Dos noticias sobre la pena de muerte ocuparon la atención de la Comunidad Internacional la semana pasada, ambas fueron calificadas de crueles y generaron diversos tipos de reacciones en las organizaciones defensoras de los derechos humanos en el mundo. La primera, los relatos sobre la crueldad de la agonía del reo Clayton Lockett, en su ejecución en la cárcel estatal de McAlester, en el Estado Oklahoma, Estados Unidos.
Un afroamericano de 38 años, quién había sido condenado a muerte hacía 14 años por el asesinato de una joven de 19 años. La segunda, la condena en Egipto a la pena de muerte de 528 seguidores del depuesto presidente Mohamed Mursi.
En el caso egipcio lo que más me ruborizo al leer la noticia fue que el juez, Said Yusef, responsable de la condena de los 528 presos, también condenó al patíbulo a otras 683 personas, entre las cuales al guía Supremo de la organización política de los Hermanos Musulmanes, Mohamed Badía. Las organizaciones de Derechos Humanos Internacionales no salen del asombro cómo un solo juez ha condenado de un plumazo a 1.211 personas y ningún país se haya pronunciado en contra del exterminio político de los opositores del régimen egipcio.
Ahora en EE.UU. no es la primera vez que la ejecución de un reo causa revuelo desde que se revivió la pena de muerte en 1976. Las estadísticas hablan que en estos 38 años han sido ejecutados 1.378 reos y todavía 3.300 condenados esperan en los corredores de la muerte, el día de su juicio final.
En EE. UU., un condenado dura un promedio de 15 años en los corredores de la muerte y su tortura sicológica es atroz. El caso del reo Lockett como el de otros que han sobrevivido a las espeluznantes ejecuciones hacen parte de la horrorosa historia de la aplicación de la pena de muerte en un país que se autoproclama guardián de la libertad y adalid de la defensa de los derechos humanos en el mundo. Sin embargo, en 32 de sus 50 Estados sigue vigente uno de los sistemas más crueles y degradantes de impartir justicia y está entre los 68 países que no han abolido esta condenable práctica en el mundo.

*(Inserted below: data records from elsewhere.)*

(** * Camera controls and orbital motion of the solar-system viewer

    A shallow embedding of [orbit-controls.js] (the standalone
    [OrbitControls] class) and of the motion, pause, focus and speed-slider
    parts of the [SolarSystem] class.

    Numbers.  JavaScript numbers are modelled by [jsnum]: a finite value
    carried as an exact real, or one of the IEEE special values +Infinity,
    -Infinity and NaN, with the ECMAScript rules for how the special values
    propagate through the operators the code uses.  Rounding is not modelled
    (finite results are exact), and zero is taken as +0: every zero this
    code divides by (a pinch distance from [Math.sqrt], a viewport height)
    is +0. *)

From Stdlib Require Import Reals Lra Lia List String ZArith.
Import ListNotations.
Open Scope R_scope.

(* ------------------------------------------------------------------ *)
(** ** JavaScript numbers *)

Inductive jsnum : Type :=
| Fin (r : R)
| PosInf
| NegInf
| NaN.

(** Sign of a finite value, as a comparison with 0. *)
Definition rsign (r : R) : comparison :=
  match total_order_T r 0 with
  | inleft (left _) => Lt
  | inleft (right _) => Eq
  | inright _ => Gt
  end.

Definition jneg (a : jsnum) : jsnum :=
  match a with
  | Fin r => Fin (- r)
  | PosInf => NegInf
  | NegInf => PosInf
  | NaN => NaN
  end.

Definition jadd (a b : jsnum) : jsnum :=
  match a, b with
  | NaN, _ | _, NaN => NaN
  | Fin x, Fin y => Fin (x + y)
  | PosInf, NegInf | NegInf, PosInf => NaN
  | PosInf, _ | _, PosInf => PosInf
  | NegInf, _ | _, NegInf => NegInf
  end.

Definition jsub (a b : jsnum) : jsnum :=
  match a, b with
  | Fin x, Fin y => Fin (x - y)
  | _, _ => jadd a (jneg b)
  end.

(** An infinity times a finite value: NaN for zero, otherwise an infinity
    whose sign is the product of the signs. *)
Definition inf_times (i : jsnum) (x : R) : jsnum :=
  match rsign x with
  | Eq => NaN
  | Gt => i
  | Lt => jneg i
  end.

Definition jmul (a b : jsnum) : jsnum :=
  match a, b with
  | NaN, _ | _, NaN => NaN
  | Fin x, Fin y => Fin (x * y)
  | Fin x, i | i, Fin x => inf_times i x
  | PosInf, PosInf | NegInf, NegInf => PosInf
  | _, _ => NegInf
  end.

Definition jdiv (a b : jsnum) : jsnum :=
  match a, b with
  | NaN, _ | _, NaN => NaN
  | Fin x, Fin y =>
      match rsign y with
      | Eq => match rsign x with Eq => NaN | Gt => PosInf | Lt => NegInf end
      | _ => Fin (x / y)
      end
  | Fin _, _ => Fin 0
  | i, Fin y => match rsign y with Lt => jneg i | _ => i end
  | _, _ => NaN
  end.

(** [Math.sqrt] *)
Definition jsqrt (a : jsnum) : jsnum :=
  match a with
  | Fin r => match rsign r with Lt => NaN | _ => Fin (sqrt r) end
  | PosInf => PosInf
  | _ => NaN
  end.

(** [Math.min] and [Math.max] with two arguments. *)
Definition jmin (a b : jsnum) : jsnum :=
  match a, b with
  | NaN, _ | _, NaN => NaN
  | Fin x, Fin y => Fin (Rmin x y)
  | NegInf, _ | _, NegInf => NegInf
  | PosInf, y => y
  | x, PosInf => x
  end.

Definition jmax (a b : jsnum) : jsnum :=
  match a, b with
  | NaN, _ | _, NaN => NaN
  | Fin x, Fin y => Fin (Rmax x y)
  | PosInf, _ | _, PosInf => PosInf
  | NegInf, y => y
  | x, NegInf => x
  end.

(** The relation [a <= b] of JavaScript: false as soon as NaN is involved. *)
Definition jle (a b : jsnum) : Prop :=
  match a, b with
  | NaN, _ | _, NaN => False
  | Fin x, Fin y => x <= y
  | NegInf, _ | _, PosInf => True
  | _, _ => False
  end.

(** [a < b] as a boolean. *)
Definition jltb (a b : jsnum) : bool :=
  match a, b with
  | NaN, _ | _, NaN => false
  | Fin x, Fin y => if Rlt_dec x y then true else false
  | NegInf, NegInf | PosInf, PosInf => false
  | NegInf, _ | _, PosInf => true
  | _, _ => false
  end.

(** [a === b] *)
Definition jeqb (a b : jsnum) : bool :=
  match a, b with
  | Fin x, Fin y => if Req_dec_T x y then true else false
  | PosInf, PosInf | NegInf, NegInf => true
  | _, _ => false
  end.

(** [Math.sin], [Math.cos], [Math.tan]: NaN on the non-finite values. *)
Definition jsin (a : jsnum) : jsnum :=
  match a with Fin r => Fin (sin r) | _ => NaN end.
Definition jcos (a : jsnum) : jsnum :=
  match a with Fin r => Fin (cos r) | _ => NaN end.
Definition jtan (a : jsnum) : jsnum :=
  match a with Fin r => Fin (tan r) | _ => NaN end.

(** [Math.acos]: NaN outside [-1, 1]. *)
Definition jacos (a : jsnum) : jsnum :=
  match a with
  | Fin r => if Rle_dec (-1) r then if Rle_dec r 1 then Fin (acos r) else NaN
             else NaN
  | _ => NaN
  end.

(** [Math.atan2(y, x)] on finite arguments. *)
Definition Ratan2 (y x : R) : R :=
  match rsign x with
  | Gt => atan (y / x)
  | Lt => match rsign y with
          | Lt => atan (y / x) - PI
          | _ => atan (y / x) + PI
          end
  | Eq => match rsign y with
          | Gt => PI / 2
          | Lt => - (PI / 2)
          | Eq => 0
          end
  end.

Definition jatan2 (y x : jsnum) : jsnum :=
  match y, x with
  | NaN, _ | _, NaN => NaN
  | Fin a, Fin b => Fin (Ratan2 a b)
  | Fin _, PosInf => Fin 0
  | Fin a, NegInf => match rsign a with Lt => Fin (- PI) | _ => Fin PI end
  | PosInf, Fin _ => Fin (PI / 2)
  | NegInf, Fin _ => Fin (- (PI / 2))
  | PosInf, PosInf => Fin (PI / 4)
  | PosInf, NegInf => Fin (3 * PI / 4)
  | NegInf, PosInf => Fin (- (PI / 4))
  | NegInf, NegInf => Fin (- (3 * PI / 4))
  end.

(** [Math.pow(x, 0.1)], the exponent taken as the exact 1/10. *)
Definition jpow_tenth (a : jsnum) : jsnum :=
  match a with
  | NaN => NaN
  | PosInf | NegInf => PosInf
  | Fin r => match rsign r with
             | Gt => Fin (Rpower r (1 / 10))
             | Eq => Fin 0
             | Lt => NaN
             end
  end.

(** JavaScript truthiness of a number, used by [length() || 1]. *)
Definition jtruthy (a : jsnum) : bool :=
  match a with
  | Fin r => if Req_dec_T r 0 then false else true
  | NaN => false
  | _ => true
  end.

Definition jfin (a : jsnum) : Prop := exists r, a = Fin r.

(* ------------------------------------------------------------------ *)
(** ** three.js value types: Vector2, Vector3, Spherical, Quaternion *)

Record vec2 := V2 { v2x : jsnum; v2y : jsnum }.
Record vec3 := V3 { vx : jsnum; vy : jsnum; vz : jsnum }.
Record spherical := Sph { sph_radius : jsnum; sph_phi : jsnum; sph_theta : jsnum }.
Record quaternion := Quat { qx : jsnum; qy : jsnum; qz : jsnum; qw : jsnum }.

Definition vec2_of (x y : R) : vec2 := V2 (Fin x) (Fin y).
Definition vec3_of (x y z : R) : vec3 := V3 (Fin x) (Fin y) (Fin z).
Definition vzero : vec3 := vec3_of 0 0 0.

Definition vfin (v : vec3) : Prop := jfin (vx v) /\ jfin (vy v) /\ jfin (vz v).

(** [subVectors(a, b).multiplyScalar(k)] on Vector2 *)
Definition vec2_sub_scale (a b : vec2) (k : jsnum) : vec2 :=
  V2 (jmul (jsub (v2x a) (v2x b)) k) (jmul (jsub (v2y a) (v2y b)) k).

Definition vadd (a b : vec3) : vec3 :=
  V3 (jadd (vx a) (vx b)) (jadd (vy a) (vy b)) (jadd (vz a) (vz b)).
Definition vsub (a b : vec3) : vec3 :=
  V3 (jsub (vx a) (vx b)) (jsub (vy a) (vy b)) (jsub (vz a) (vz b)).
(** [multiplyScalar] *)
Definition vscale (a : vec3) (k : jsnum) : vec3 :=
  V3 (jmul (vx a) k) (jmul (vy a) k) (jmul (vz a) k).
(** [crossVectors(a, b)] *)
Definition vcross (a b : vec3) : vec3 :=
  V3 (jsub (jmul (vy a) (vz b)) (jmul (vz a) (vy b)))
     (jsub (jmul (vz a) (vx b)) (jmul (vx a) (vz b)))
     (jsub (jmul (vx a) (vy b)) (jmul (vy a) (vx b))).
Definition vlength (a : vec3) : jsnum :=
  jsqrt (jadd (jadd (jmul (vx a) (vx a)) (jmul (vy a) (vy a))) (jmul (vz a) (vz a))).
(** [normalize()] is [divideScalar(this.length() || 1)], and
    [divideScalar(s)] is [multiplyScalar(1 / s)]. *)
Definition vnormalize (a : vec3) : vec3 :=
  let l := vlength a in
  vscale a (jdiv (Fin 1) (if jtruthy l then l else Fin 1)).
(** [distanceTo] *)
Definition vdistanceTo (a b : vec3) : jsnum :=
  let dx := jsub (vx a) (vx b) in
  let dy := jsub (vy a) (vy b) in
  let dz := jsub (vz a) (vz b) in
  jsqrt (jadd (jadd (jmul dx dx) (jmul dy dy)) (jmul dz dz)).
(** [a.lerp(b, t)]: [a.x += (b.x - a.x) * t] *)
Definition vlerp (a b : vec3) (t : jsnum) : vec3 :=
  V3 (jadd (vx a) (jmul (jsub (vx b) (vx a)) t))
     (jadd (vy a) (jmul (jsub (vy b) (vy a)) t))
     (jadd (vz a) (jmul (jsub (vz b) (vz a)) t)).
(** [lerpVectors(a, b, t)]: [x = a.x + (b.x - a.x) * t] *)
Definition vlerpVectors (a b : vec3) (t : jsnum) : vec3 := vlerp a b t.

Se ha demostrado que la aplicación de la pena de muerte en EE. UU. se hace con la lupa racial, los juicios son parcializados y discriminatorios: la mayoría de los condenados son negros y latinos. Los estudios sobre la pena de muerte demuestran que la justicia gringa "valora más la vida de las personas blancas que la vida de personas negras y latinas". Los negros son el 12% de la población estadounidense y sobre ellos recaen más del 45% de los condenados a la pena de muerte, dos de cada tres reos ejecutados son negros o latinos.
Los estudios de varias Universidades y de organizaciones abolicionistas demuestran que hay una tendencia que los negros sean más condenados a la muerte. En un estudio de la Universidad de Yale se concluyó que la probabilidad de que personas negras sean condenadas a muerte son tres veces más alta que la de los acusados blancos en casos donde la víctima también es blanca y en los casos de condenas por crímenes interracial se demuestra que se ejecuta a un promedio de 13 negros por cada blanco.
Según Amnistía Internacional la mayoría de los crímenes en EE.UU. son cometidos por criminales contra víctimas de la misma etnia. Pero en los últimos años un promedio de 200 negros han sido ejecutados por asesinar a personas blancas, cifra 15 veces menor que los números de blancos que han sido ejecutados por asesinar a negros.
En conclusión: no es que los negros son más asesinos que los blancos cómo se observa en los estereotipos racistas en las películas gringas, sino un sistema judicial que los condena con mayor vehemencia por el color de su piel y ese es uno de los factores que más influye sobre la vigencia de la pena de muerte en la tierra de la "libertad".